Stored data entries:
++++++
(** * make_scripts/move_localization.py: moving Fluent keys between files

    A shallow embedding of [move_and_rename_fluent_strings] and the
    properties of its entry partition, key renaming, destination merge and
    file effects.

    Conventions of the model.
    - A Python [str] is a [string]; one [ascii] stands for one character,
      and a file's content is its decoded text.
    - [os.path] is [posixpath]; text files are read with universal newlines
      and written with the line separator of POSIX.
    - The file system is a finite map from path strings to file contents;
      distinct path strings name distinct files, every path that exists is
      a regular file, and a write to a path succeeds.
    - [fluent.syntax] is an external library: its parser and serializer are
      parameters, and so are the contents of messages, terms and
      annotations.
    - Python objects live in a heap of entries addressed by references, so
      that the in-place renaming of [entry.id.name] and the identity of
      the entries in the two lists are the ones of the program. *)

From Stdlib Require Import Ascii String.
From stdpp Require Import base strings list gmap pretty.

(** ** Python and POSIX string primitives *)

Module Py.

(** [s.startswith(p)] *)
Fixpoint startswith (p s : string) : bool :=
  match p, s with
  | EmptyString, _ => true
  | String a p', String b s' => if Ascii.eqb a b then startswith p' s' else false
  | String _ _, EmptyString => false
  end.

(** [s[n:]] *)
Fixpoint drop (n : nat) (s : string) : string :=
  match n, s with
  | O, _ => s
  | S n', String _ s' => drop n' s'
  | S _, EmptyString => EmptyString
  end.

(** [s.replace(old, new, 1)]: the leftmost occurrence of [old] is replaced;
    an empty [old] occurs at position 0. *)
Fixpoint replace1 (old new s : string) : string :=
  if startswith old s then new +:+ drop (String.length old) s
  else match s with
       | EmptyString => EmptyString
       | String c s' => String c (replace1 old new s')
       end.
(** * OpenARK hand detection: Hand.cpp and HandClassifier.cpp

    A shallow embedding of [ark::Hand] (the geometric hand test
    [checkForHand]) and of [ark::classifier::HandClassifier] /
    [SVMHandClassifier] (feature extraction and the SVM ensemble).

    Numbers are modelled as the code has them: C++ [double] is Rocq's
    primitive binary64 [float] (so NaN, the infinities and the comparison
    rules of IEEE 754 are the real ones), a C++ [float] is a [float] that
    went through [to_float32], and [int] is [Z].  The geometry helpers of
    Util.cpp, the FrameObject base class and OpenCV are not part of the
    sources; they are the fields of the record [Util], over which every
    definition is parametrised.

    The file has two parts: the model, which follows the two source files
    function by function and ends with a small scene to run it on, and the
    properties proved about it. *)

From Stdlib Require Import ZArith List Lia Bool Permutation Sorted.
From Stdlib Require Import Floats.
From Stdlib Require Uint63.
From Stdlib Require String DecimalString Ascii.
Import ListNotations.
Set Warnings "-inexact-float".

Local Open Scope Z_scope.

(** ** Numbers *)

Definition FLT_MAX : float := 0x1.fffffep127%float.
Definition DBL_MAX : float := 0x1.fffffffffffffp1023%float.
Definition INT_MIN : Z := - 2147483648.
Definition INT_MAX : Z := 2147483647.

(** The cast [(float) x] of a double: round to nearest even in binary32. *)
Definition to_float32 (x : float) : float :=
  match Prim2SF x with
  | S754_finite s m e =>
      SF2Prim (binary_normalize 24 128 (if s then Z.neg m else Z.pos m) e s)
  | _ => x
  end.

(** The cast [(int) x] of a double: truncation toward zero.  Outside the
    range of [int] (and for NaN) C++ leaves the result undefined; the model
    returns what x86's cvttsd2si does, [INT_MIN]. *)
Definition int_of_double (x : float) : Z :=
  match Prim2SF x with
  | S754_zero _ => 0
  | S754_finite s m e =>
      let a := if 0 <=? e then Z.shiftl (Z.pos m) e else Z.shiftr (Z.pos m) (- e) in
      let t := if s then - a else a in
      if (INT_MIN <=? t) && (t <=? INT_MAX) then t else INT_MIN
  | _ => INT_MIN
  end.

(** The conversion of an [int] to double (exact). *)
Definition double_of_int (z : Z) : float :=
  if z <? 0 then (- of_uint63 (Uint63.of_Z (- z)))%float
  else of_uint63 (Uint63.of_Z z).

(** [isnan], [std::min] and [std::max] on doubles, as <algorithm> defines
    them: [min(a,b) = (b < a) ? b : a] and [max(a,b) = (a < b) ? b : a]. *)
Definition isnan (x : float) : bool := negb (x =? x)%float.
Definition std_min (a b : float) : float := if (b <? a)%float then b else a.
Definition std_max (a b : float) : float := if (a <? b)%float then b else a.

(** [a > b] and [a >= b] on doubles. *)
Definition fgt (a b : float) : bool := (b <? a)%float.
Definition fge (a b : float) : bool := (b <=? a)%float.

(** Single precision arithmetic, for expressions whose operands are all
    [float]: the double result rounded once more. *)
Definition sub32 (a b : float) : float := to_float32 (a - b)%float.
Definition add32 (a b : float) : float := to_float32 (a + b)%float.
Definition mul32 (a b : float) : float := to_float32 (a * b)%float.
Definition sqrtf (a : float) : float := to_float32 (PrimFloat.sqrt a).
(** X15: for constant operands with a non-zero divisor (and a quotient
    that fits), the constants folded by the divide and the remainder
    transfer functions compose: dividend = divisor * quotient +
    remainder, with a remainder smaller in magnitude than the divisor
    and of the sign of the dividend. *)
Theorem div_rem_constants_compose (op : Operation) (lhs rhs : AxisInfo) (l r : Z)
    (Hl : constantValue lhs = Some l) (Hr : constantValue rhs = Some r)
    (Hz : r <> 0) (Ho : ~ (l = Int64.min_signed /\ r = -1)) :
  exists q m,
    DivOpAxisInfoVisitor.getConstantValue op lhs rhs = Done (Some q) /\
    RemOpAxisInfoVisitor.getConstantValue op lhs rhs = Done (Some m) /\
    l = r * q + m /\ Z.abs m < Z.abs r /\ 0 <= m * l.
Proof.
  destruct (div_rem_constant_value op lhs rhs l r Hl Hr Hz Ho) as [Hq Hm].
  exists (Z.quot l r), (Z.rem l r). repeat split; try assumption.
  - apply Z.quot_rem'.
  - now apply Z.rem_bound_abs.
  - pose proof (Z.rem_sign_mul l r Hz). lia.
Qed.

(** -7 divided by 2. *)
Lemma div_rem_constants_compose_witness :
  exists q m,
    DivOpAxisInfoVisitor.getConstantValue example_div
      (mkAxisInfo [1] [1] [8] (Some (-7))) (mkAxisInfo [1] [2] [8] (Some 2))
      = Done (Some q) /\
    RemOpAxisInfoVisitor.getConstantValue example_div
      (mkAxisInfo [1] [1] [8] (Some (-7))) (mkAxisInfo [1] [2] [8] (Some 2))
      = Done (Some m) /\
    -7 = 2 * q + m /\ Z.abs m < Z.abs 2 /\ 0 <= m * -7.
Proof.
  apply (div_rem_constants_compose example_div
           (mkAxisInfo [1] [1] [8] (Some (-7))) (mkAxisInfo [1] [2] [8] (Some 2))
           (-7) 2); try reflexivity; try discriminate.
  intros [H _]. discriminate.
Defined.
++++++
Check each line above for the word "files", and give only the number of lines that contain it.

4